§ **What to produce**
Needed from the data below: every line from the one with "r_id := id;" up to and including the one with "st => (st, r).", repeated exactly and with nothing else.

Dataset entries
[Start of Attachment]
(** Observable effects, in the order they happen. *)
Inductive Event :=
| EvAddPane (uid : nat) (size : Sizing) (index : option Z)
| EvRemovePane (index : Z)
| EvMoveView (from to : Z)
| EvLayout (size orthogonalSize : Z)
| EvDisposeEngine
| EvReadBoundingRect
| EvInit (uid : nat)
| EvReadExpanded (uid : nat)
| EvSetExpanded (uid : nat) (v : bool).

(** ** The Layout Engine interface

    [Paneview] (paneview/paneview.ts) is not part of this source tree; the
    spec (section 6) gives only its contract, which is what the orchestrator
    may rely on. Its internal state is abstract; the orientation it was
    built with and its disposal are kept next to it in [Paneview] below. *)
Class LayoutEngine (Core : Type) := {
  engine_empty : Core;
  engine_fromDescriptor : Z -> list (nat * Z) -> Core;
  getPanes : Core -> list nat;
  getViewSize : Core -> Z -> Z;
  engine_size : Core -> Z;
  engine_orthogonalSize : Core -> Z;
  addPane : nat -> Sizing -> option Z -> Core -> res Core;
  removePane : Z -> Core -> res Core;
  moveView : Z -> Z -> Core -> res Core;
  engine_layout : Z -> Z -> Core -> Core }.

Record Paneview (Core : Type) := {
  pv_orientation : Orientation;
  pv_disposed : bool;
  pv_core : Core }.
Arguments pv_orientation {Core} p.
Arguments pv_disposed {Core} p.
Arguments pv_core {Core} p.
Arguments Build_Paneview {Core} _ _ _.

(** Modelled from the spec: [createComponent] of panel/componentFactory.ts
    (section 4.4): resolves [kind] in either registry, and fails with a
    [ResolutionError] when it matches no entry. *)
Definition createComponent (id kind : string) (comps fcomps : list string)
  : res Renderer :=
  if existsb (String.eqb kind) comps || existsb (String.eqb kind) fcomps
  then Ok {| r_id := id; r_kind := kind |}
  else Throw (ResolutionError kind).

(** JavaScript truthiness of an optional string ([if (options.headerComponent)]). *)
Definition truthy_string (o : option string) : bool :=
  match o with Some s => negb (String.eqb s "") | None => false end.

(** [!!view.expanded] *)
Definition truthy_bool (o : option bool) : bool :=
  match o with Some b => b | None => false end.

Section Orchestrator.

Context {Core : Type} `{LayoutEngine Core}.

(** The state of the program: the DOM parent of the root element (its
    bounding rectangle, [None] when detached), the options object, the
    current Layout Engine, the heap of panel objects, the event trace and the
    host's queue of [setTimeout] tasks. *)
Record St := {
  st_parentRect : option (Z * Z);
  st_options : ComponentOptions;
  st_paneview : Paneview Core;
  st_heap : nat -> PaneFramework;
  st_next : nat;
  st_trace : list Event;
  st_tasks : list (list (nat * InitParams)) }.

Definition M (A : Type) := St -> St * res A.

Definition ret {A} (a : A) : M A := fun st => (st, Ok a).

Definition bind {A B} (m : M A) (k : A -> M B) : M B := fun st =>
  match m st with
  | (st1, Ok a) => k a st1
  | (st1, Throw e) => (st1, Throw e)
  end.

Definition lift {A} (r : res A) : M A := fun st => (st, r).

Definition gets {A} (f : St -> A) : M A := fun st => (st, Ok (f st)).

End Orchestrator.

Notation "x <- m ;; k" := (bind m (fun x => k))
  (at level 61, m at next level, right associativity).
Notation "m ;; k" := (bind m (fun _ => k))
  (at level 61, right associativity).

Section Operations.

Context {Core : Type} `{LayoutEngine Core}.

Local Abbreviation St := (@St Core).
Local Abbreviation M := (@M Core).

(** *** Updating the state *)

Definition with_paneview (pv : Paneview Core) (st : St) : St :=
  {| st_parentRect := st_parentRect st; st_options := st_options st;
     st_paneview := pv; st_heap := st_heap st; st_next := st_next st;
     st_trace := st_trace st; st_tasks := st_tasks st |}.

Definition with_heap (hp : nat -> PaneFramework) (next : nat) (st : St) : St :=
  {| st_parentRect := st_parentRect st; st_options := st_options st;
     st_paneview := st_paneview st; st_heap := hp; st_next := next;
     st_trace := st_trace st; st_tasks := st_tasks st |}.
[End of Attachment]
§ **Exercise solution**
  then Ok {| r_id := id; r_kind := kind |}
  else Throw (ResolutionError kind).

(** JavaScript truthiness of an optional string ([if (options.headerComponent)]). *)
Definition truthy_string (o : option string) : bool :=
  match o with Some s => negb (String.eqb s "") | None => false end.

(** [!!view.expanded] *)
Definition truthy_bool (o : option bool) : bool :=
  match o with Some b => b | None => false end.

Section Orchestrator.

Context {Core : Type} `{LayoutEngine Core}.

(** The state of the program: the DOM parent of the root element (its
    bounding rectangle, [None] when detached), the options object, the
    current Layout Engine, the heap of panel objects, the event trace and the
    host's queue of [setTimeout] tasks. *)
Record St := {
  st_parentRect : option (Z * Z);
  st_options : ComponentOptions;
  st_paneview : Paneview Core;
  st_heap : nat -> PaneFramework;
  st_next : nat;
  st_trace : list Event;
  st_tasks : list (list (nat * InitParams)) }.

Definition M (A : Type) := St -> St * res A.

Definition ret {A} (a : A) : M A := fun st => (st, Ok a).

Definition bind {A B} (m : M A) (k : A -> M B) : M B := fun st =>
  match m st with
  | (st1, Ok a) => k a st1
  | (st1, Throw e) => (st1, Throw e)
  end.

Definition lift {A} (r : res A) : M A := fun st => (st, r).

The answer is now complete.